Les gouvernements népalais n’apprécient guère les Tibétains. Ils les rejettent le plus souvent dans les hauteurs glacées des vallées. Partout, quelque soit les cultures, le réfugié est rejeté.
Ces femmes portent dans leurs paniers, une cinquantaine de kilos d’épines de pins qui vont être disposées sur la terre pour protéger les champs à cultiver. Le froid est encore présent et la neige vient juste de disparaître. Il faut donc protéger les graines ou les morceaux de pommes de terre qui sont ou vont être semées. Nous sommes au mois de Février. Ils et elles n’ont que quelques mois pour exploiter, cultiver et produire la nourriture qui leur permettra d’être en autosuffisance.
Sur des kilomètres et dans des conditions très périlleuses elles et ils portent. Les sentiers sont au bord de falaises, le vent souffle fort et risque de les emporter dans le vide. Les ponts sont vétustes et leurs supports de bois, souvent brisés par les multiples passages et le temps, laissent apparaître les rochers et la rivière qui coule dans le fond.
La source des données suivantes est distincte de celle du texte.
(** X10: the tables that the input reading builds point into the
    lines, whatever the lines are.  A square marked [g] in [greyBoard] stands
    at the index stored in [greyIndexes] in grey line [g - 1]; a square
    marked [pu] in [purpleBoard] is on purple line [pu - 1]; a grey square of
    the board has its mirror square on the board, and the line of a purple
    square of the board lies on the board.  When a square is on several
    lines, the line read last owns it in every table. *)
Theorem readInput_tables_point_into_lines greyLines purpleLines pz :
  readInput greyLines purpleLines = Some pz ->
  (forall r c g, grid_get (isGrey pz) r c = Some g -> g <> 0 ->
     exists line k, nth_error greyLines (g - 1) = Some line /\
       grid_get (greyIndexes pz) r c = Some k /\ nth_error line k = Some (r, c)) /\
  (forall r c pu, grid_get (isPurple pz) r c = Some pu -> pu <> 0 ->
     exists line, nth_error purpleLines (pu - 1) = Some line /\ In (r, c) line) /\
  (forall X, In X (allSquares 9) ->
     exists g, grid_get (isGrey pz) (fst X) (snd X) = Some g /\
       (g <> 0 -> exists Y, mirrorAt pz X Y /\ In Y (allSquares 9))) /\
  (forall X, In X (allSquares 9) ->
     exists pu, grid_get (isPurple pz) (fst X) (snd X) = Some pu /\
       (pu <> 0 -> exists line, nth_error (purples pz) (pu - 1) = Some line /\
          forall Y, In Y line -> In Y (allSquares 9))).
Proof.
  intros H.
  destruct (readInput_written _ _ _ H) as (_ & _ & Hgw & Hpw).
  destruct (readInput_tables_ok _ _ _ H) as (_ & Hg & Hp).
  split; [exact Hgw|]. split; [exact Hpw|]. split; assumption.
Qed.

(** ** [solve] ends with a grid or with [ImpossibleSetup] *)

Lemma dom_ok_newBoard board :
  length board = 9 ->
  (forall X, In X (allSquares 9) -> grid_get board (fst X) (snd X) <> None) ->
  dom_ok (newBoard board).
Proof.
  intros H9 Hb X HX. split.
  - unfold val. change (b (newBoard board)) with board.
    specialize (Hb X HX). destruct (grid_get board (fst X) (snd X)); [eauto | contradiction].
  - apply in_allSquares in HX. destruct HX. rewrite newBoard_p by assumption. eauto.
Qed.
Elles portent et marchent sans chaussures car trop chères, le plus souvent en tongues.
Leurs conditions de vie sont très rudes et les caractères en découlent. Rudes et accueillantes en même temps, les femmes tibétaines sont très indépendantes. Elles luttent.
Ces femmes portant ces sculptures végétales m’apparaissent. Je décide de les filmer. Ce long plan séquence représente, la puissance de ces femmes, l’effort physique produit, la beauté de ces sculptures végétales mais aussi la naissance d’une image. Ce plan séquence démontre que rien n’est donné et qu’il faut souvent lutter, ne rien lâcher pour créer ce lien indispensable à l’autre pour produire des images dans l’acceptation.

Plan séquence : 7 min 30
Février 2005
Népal


English

These carriers are Tibetans. These women are either refugees or descendants of refugees who have fled the violence of the Chinese regime. They live in a valley that leads to Manaslu, one of the highest peaks of the Himalayas. Their villages were built at high altitudes, between 3,500 and 4,000 metres, in a region neglected by the Nepalese because life is extremely difficult.
Nepalese governments do not like Tibetans. They mostly reject them in the icy heights of the valleys. Everywhere, whatever the cultures, the refugee is rejected.
These women carry in their baskets, about fifty kilos of pine thorns that will be arranged on the earth to protect the fields to be cultivated. The cold is still there and the snow has just disappeared. We must therefore protect the seeds or pieces of potatoes that are or will be sown. It is February. They only have a few months to farm, grow and produce the food that will allow them to be self-sufficient.
Over miles and under very dangerous conditions they and they carry. The paths are at the edge of cliffs, the wind blows strong and risks taking them into the void. The bridges are dilapidated and their wooden supports, often broken by multiple passages and time, reveal the rocks and the river that flows into the bottom. They wear and walk without shoes because they are too expensive, usually in flip-flops.
Their living conditions are very harsh and the characters flow from them. At the same time, Tibetan women are tough and welcoming, and they are very independent. They struggle.
These women wearing these plant sculptures appear to me. I decide to film them. This long sequence plane represents, the power of these women, the physical effort produced, the beauty of these plant sculptures but also the birth of an image. This sequence plan shows that nothing is given and that it is often necessary to fight, to leave nothing to create this link essential to the other to produce images in acceptance.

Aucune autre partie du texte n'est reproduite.